There’s no shortage of sly, winking references amid “Pattern of the Rail.” When Kahane sings about “Friends of Friends of Bill,” he’s not referring to Bill Clinton, but to Bill Wilson, who co-founded Alcoholics Anonymous. And in what may be the most personal of these six songs, “October 1, 1939/Port of Hamburg,” we find Kahane pouring over recollections from his grandmother, who escaped Nazi Germany on “a steamship from Hamburg to Havana/six months on an island/then New Orleans/then a train to Los Angeles/where she keeps a diary…”

Kahane’s own biography is no less structurally surprising. His press material includes 10 salient points, expressed in puckish, self-effacing morsels. Take Fact One: “Despite his Eastern Euro-Prussian Jewish roots, Gabriel is a devoted Italophile, saucing pasta with obsessive precision (emulsify, emulsify, emulsify!) and spending many a Sunday in the aisles of D. Coluccio & Sons in Bensonhurst, Brooklyn, where he can often be found ogling sleek packages of bespoke bucatini.”

Ultimately, however, his aesthetic imperative can be distilled by reading Fact Four:

“Questions about genre and categorization seem to crop up like kudzu around discussions of Kahane’s work, which, he admits, draws readily and promiscuously from Romanticism, Modernism, Dadaism, folk traditions, architecture, poetry, experimental fiction, journalistic practice, political activism, and Italian cuisine. But the truth is that he finds these questions somewhat dull, and would prefer that the listener attend to the musical, emotional, intellectual, and spiritual content, rather than getting hung up on what to call something.

 

Robert Schumann: Symphony No. 3 (“Rhenish”)
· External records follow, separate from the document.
(** What a step of one task must account for. *)
Lemma task_step_inv cfg s id t p permits' in_flight' notified' :
  let t' := mkTask (peer t) p in
  server_inv cfg s → tasks s !! id = Some t → 0 ≤ permits' →
  permits' = permits s + b2z (holds t) - b2z (holds t') →
  in_flight' = wrap_u64 (in_flight s + (b2z (counted t') - b2z (counted t))) →
  (main s = Waiting → in_flight' = 0 →
     notified' = true ∨ 0 < count must_notify (<[id := t']> (tasks s))) →
  server_inv cfg (mkServer (main s) permits' in_flight' notified' (shutdown_sent s)
                    (<[id := t']> (tasks s)) (metrics s)).
Proof.
  intros t' [H1 H2 H3 H4 H5] Hid Hp Ep Ef Hw. split; simpl; [done| | | |done].
  - rewrite (count_insert _ _ _ t) by done. lia.
  - rewrite Ef, H3, wrap_u64_add, (count_insert _ _ _ t) by done. f_equal; lia.
  - apply Forall_insert; [done|]. rewrite Forall_lookup in H4. by apply (H4 id t).
Qed.

(** A task that neither was nor becomes one that must notify keeps the
    wake-up guarantee. *)
Lemma wake_kept cfg s id t t' :
  server_inv cfg s → tasks s !! id = Some t → must_notify t = false → must_notify t' = false →
  main s = Waiting → in_flight s = 0 →
  notified s = true ∨ 0 < count must_notify (<[id := t']> (tasks s)).
Proof.
  intros [_ _ _ _ H5] Hid E E' Hm H0. rewrite (count_insert _ _ _ t), E, E' by done. simpl.
  destruct (H5 Hm H0); [by left|right; lia].
Qed.

Lemma in_flight_range cfg s : server_inv cfg s → 0 ≤ in_flight s ≤ u64_max.
Proof. intros Hinv. rewrite (inv_in_flight _ _ Hinv). apply wrap_u64_range. Qed.

(** Opens an enabled step of task [id]. *)
Ltac open_task H :=
  match type of H with
  | (tasks ?s !! ?id ≫= _) = Some _ =>
      let t := fresh "t" in let Hid := fresh "Hid" in let Hph := fresh "Hph" in
      destruct (tasks s !! id) as [t|] eqn:Hid; cbn [mbind option_bind] in H; [|done];
      destruct (decide _) as [Hph|]; [|done]; injection H as <-
  end.

Lemma on_task_end_inv cfg id s s' :
  server_inv cfg s → on_task_end id s = Some s' → server_inv cfg s'.
Proof.
  intros Hinv H. unfold on_task_end in H. open_task H. simpl.
  pose proof (in_flight_range _ _ Hinv) as Hr. pose proof (inv_permits _ _ Hinv).
  apply task_step_inv; try done; unfold holds, counted; simpl; rewrite ?Hph.
  - destruct (_ =? 1); simpl; lia.
  - f_equal. destruct (_ =? 1); simpl; lia.
  - intros Hm H0. right. apply (count_pos _ _ id (mkTask (peer t) MustNotify)); [|done].
    destruct (Z.eqb_spec (in_flight s) 1) as [_|Hne].
    + apply list_lookup_insert_eq. by eapply lookup_lt_Some.
    + exfalso. apply Hne. unfold wrap_u64, u64_max in *. apply Z.mod_divide in H0 as [k Hk]; lia.
Qed.

Lemma on_task_notify_inv cfg id s s' :
  server_inv cfg s → on_task_notify id s = Some s' → server_inv cfg s'.
Proof.
  intros Hinv H. unfold on_task_notify in H. open_task H. simpl.
  pose proof (in_flight_range _ _ Hinv). pose proof (inv_permits _ _ Hinv).
  apply task_step_inv; try done; unfold holds, counted; simpl; rewrite ?Hph; simpl; [lia| |by left].
  rewrite wrap_u64_small; lia.
Qed.

Lemma on_task_drop_inv cfg id s s' :
  server_inv cfg s → on_task_drop id s = Some s' → server_inv cfg s'.
Proof.
  intros Hinv H. unfold on_task_drop in H. open_task H. unfold drop_permit, release. simpl.
  pose proof (in_flight_range _ _ Hinv). pose proof (inv_permits _ _ Hinv).
  apply task_step_inv; try done; unfold holds, counted; simpl; rewrite ?Hph; simpl; try lia.
  - rewrite wrap_u64_small; lia.
  - apply (wake_kept cfg _ _ t); try done. unfold must_notify. by rewrite Hph.
Qed.

Lemma on_task_panic_inv cfg id s s' :
  server_inv cfg s → on_task_panic id s = Some s' → server_inv cfg s'.
Proof.
  intros Hinv H. unfold on_task_panic in H. open_task H. unfold drop_permit, release. simpl.
  pose proof (in_flight_range _ _ Hinv). pose proof (inv_permits _ _ Hinv).
  apply task_step_inv; try done; unfold holds, counted; simpl; rewrite ?Hph; simpl; try lia.
  - rewrite wrap_u64_small; lia.
  - apply (wake_kept cfg _ _ t); try done. unfold must_notify. by rewrite Hph.
Qed.

Lemma set_main_inv cfg m s :
  server_inv cfg s → (m = Waiting → 0 < in_flight s) → server_inv cfg (set_main m s).
Proof. intros [H1 H2 H3 H4 H5] Hm. split; simpl; try done. intros Hw%Hm. lia. Qed.

Lemma on_main_inv cfg s s' : server_inv cfg s → on_main s = Some s' → server_inv cfg s'.
Proof.
  intros Hinv. unfold on_main. destruct (main s) eqn:Em; try done; intros [= <-].
  3: by destruct Hinv; split.
  all: apply set_main_inv; try done.
  all: destruct (Z.ltb_spec 0 (in_flight s)); done.
Qed.

#[export] Hint Resolve on_accept_inv on_main_inv on_task_end_inv on_task_notify_inv
  on_task_drop_inv on_task_panic_inv : server.

Lemma exec_inv cfg s e s' : server_inv cfg s → step cfg s e s' → server_inv cfg s'.
Proof.
  intros Hinv. unfold step. destruct e; simpl; try (by eauto 2 with server).
  - destruct (main s) eqn:Em; try done. intros [= <-]. by apply on_accept_inv.
  - destruct (main s); try done. by intros [= <-].
  - destruct (main s); try done. intros [= <-]. by apply set_main_inv.
  - destruct (main s), (notified s); try done. intros [= <-]. by destruct Hinv; split.
  - destruct (main s), (notified s); try done. intros [= <-]. by apply set_main_inv.
Qed.

Lemma reachable_inv cfg s : 0 ≤ max_connections cfg → reachable cfg s → server_inv cfg s.
Proof.
  intros Hmax [es Hrun]. eapply run_invariant; [|by apply server_init_inv|exact Hrun].
  intros a e b. apply exec_inv.
Qed.

(** A task's peer passed the filter. *)
Lemma task_admitted cfg s id t :
  0 ≤ max_connections cfg → reachable cfg s → tasks s !! id = Some t →
  (peer t ∉ blocked_ips cfg) ∧ (allowed_ips cfg = [] ∨ peer t ∈ allowed_ips cfg).
Proof.
  intros Hmax [_ _ _ HF _]%reachable_inv Hid; [|done]. rewrite Forall_lookup in HF.
  destruct (HF id t Hid) as [Hb Ha]. unfold is_blocked, is_allowed in *.
  split; [by apply bool_decide_eq_false in Hb|].
  destruct (allowed_ips cfg); [by left|right]. by apply bool_decide_eq_true in Ha.
Qed.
Among the most characteristic of Romantic-era composers, Robert Schumann possessed a deep connection to the natural world. His Symphony No. 3 bears the popular subtitle “Rhenish,” referring to the Rhine river of Germany, and multiple commentators have drawn a link between this work and Beethoven’s Symphony No. 6, the so-called “Pastoral.”
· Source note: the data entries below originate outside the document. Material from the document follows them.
(** Running is advancing to the end. *)
Lemma run_advance {A} (p : Io A) w o p' w' :
  advance p w = Some (o, p', w') → run_io p w = run_io p' w'.
Proof.
  destruct p as [a|c k]; simpl; [done|]. destruct (perform c w) as [r w1]. by intros [= <- <- <-].
Qed.

Lemma run_finished {A} (p : Io A) a w : finished p = Some a → run_io p w = (a, w).
Proof. by destruct p as [b|c k]; [intros [= ->]|]. Qed.

(** A statement in a program, by cases on its outcome. *)
Lemma run_execute q vs w :
  (∃ n d, run_io (execute_sql q vs) w = (Ok n, set_db d w) ∧
     exec_spec q vs (w_tables w) n (tables d)) ∨
  (∃ e d, run_io (execute_sql q vs) w = (Err e, set_db d w) ∧ tables d = w_tables w).
Proof.
  unfold execute_sql, w_tables. cbn. destruct (execute_cases q vs (w_db w))
    as [(n & d & -> & ?)|(e & d & -> & ?)]; [left|right]; by eexists _, _.
Qed.

Lemma run_fetch q vs w :
  (∃ rows d, run_io (fetch_all q vs) w = (Ok rows, set_db d w) ∧
     fetch_spec q vs (w_tables w) rows ∧ tables d = w_tables w) ∨
  (∃ e d, run_io (fetch_all q vs) w = (Err e, set_db d w) ∧ tables d = w_tables w).
Proof.
  unfold fetch_all, w_tables. cbn. destruct (fetch_cases q vs (w_db w))
    as [(n & d & -> & ? & ?)|(e & d & -> & ?)]; [left|right]; by eexists _, _.
Qed.

Lemma run_fetch_optional {A} (f : Row → option A) q vs w :
  (∃ rows d, run_io (fetch_optional f q vs) w =
     (match rows with [] => Ok None | row :: _ => Some <$> ok_or decode_error (f row) end,
      set_db d w) ∧
     fetch_spec q vs (w_tables w) rows ∧ tables d = w_tables w) ∨
  (∃ e d, run_io (fetch_optional f q vs) w = (Err e, set_db d w) ∧ tables d = w_tables w).
Proof.
  unfold fetch_optional. rewrite run_try.
  destruct (run_fetch q vs w) as [(rows & d & -> & ? & ?)|(e & d & -> & ?)]; [left|right];
    by eexists _, _.
Qed.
If nothing else, such comparisons testify to the reality that few composers create in a vacuum, seldom ignorant of who and what preceded them. At the time he wrote the “Rhenish” (1851), Schumann would have been aware not only of Beethoven’s example, but of works by Schubert, Mendelssohn, and perhaps the most extreme example, Berlioz. The five movements of the “Rhenish” Symphony harken back, in a sense, to the five movements of the Beethoven’s “Pastoral.” And while not programmatic on the order of Berlioz’s “Symphonie fantastique” (written an astonishing two decades earlier), a listener gets the definite impression that Schumann, thematically, is seeking to evoke something extra-musical.

Schumann was not a conspicuously gifted symphonist. He was far more persuasive, both expressively and technically, writing for solo piano and chamber ensemble. His symphonies have been faulted for their imperfect instrumentation, and any number of conductors (Leonard Bernstein, for instance) have sought to “improve” the composer’s original scorings, particularly in the winds. It’s an open question as to whether these tinkerings argue in favor of Schumann or against him. Happily, works like the “Rhenish” are successful enough to make the case that they deserve to be heard — imperfectly perfect as they may be.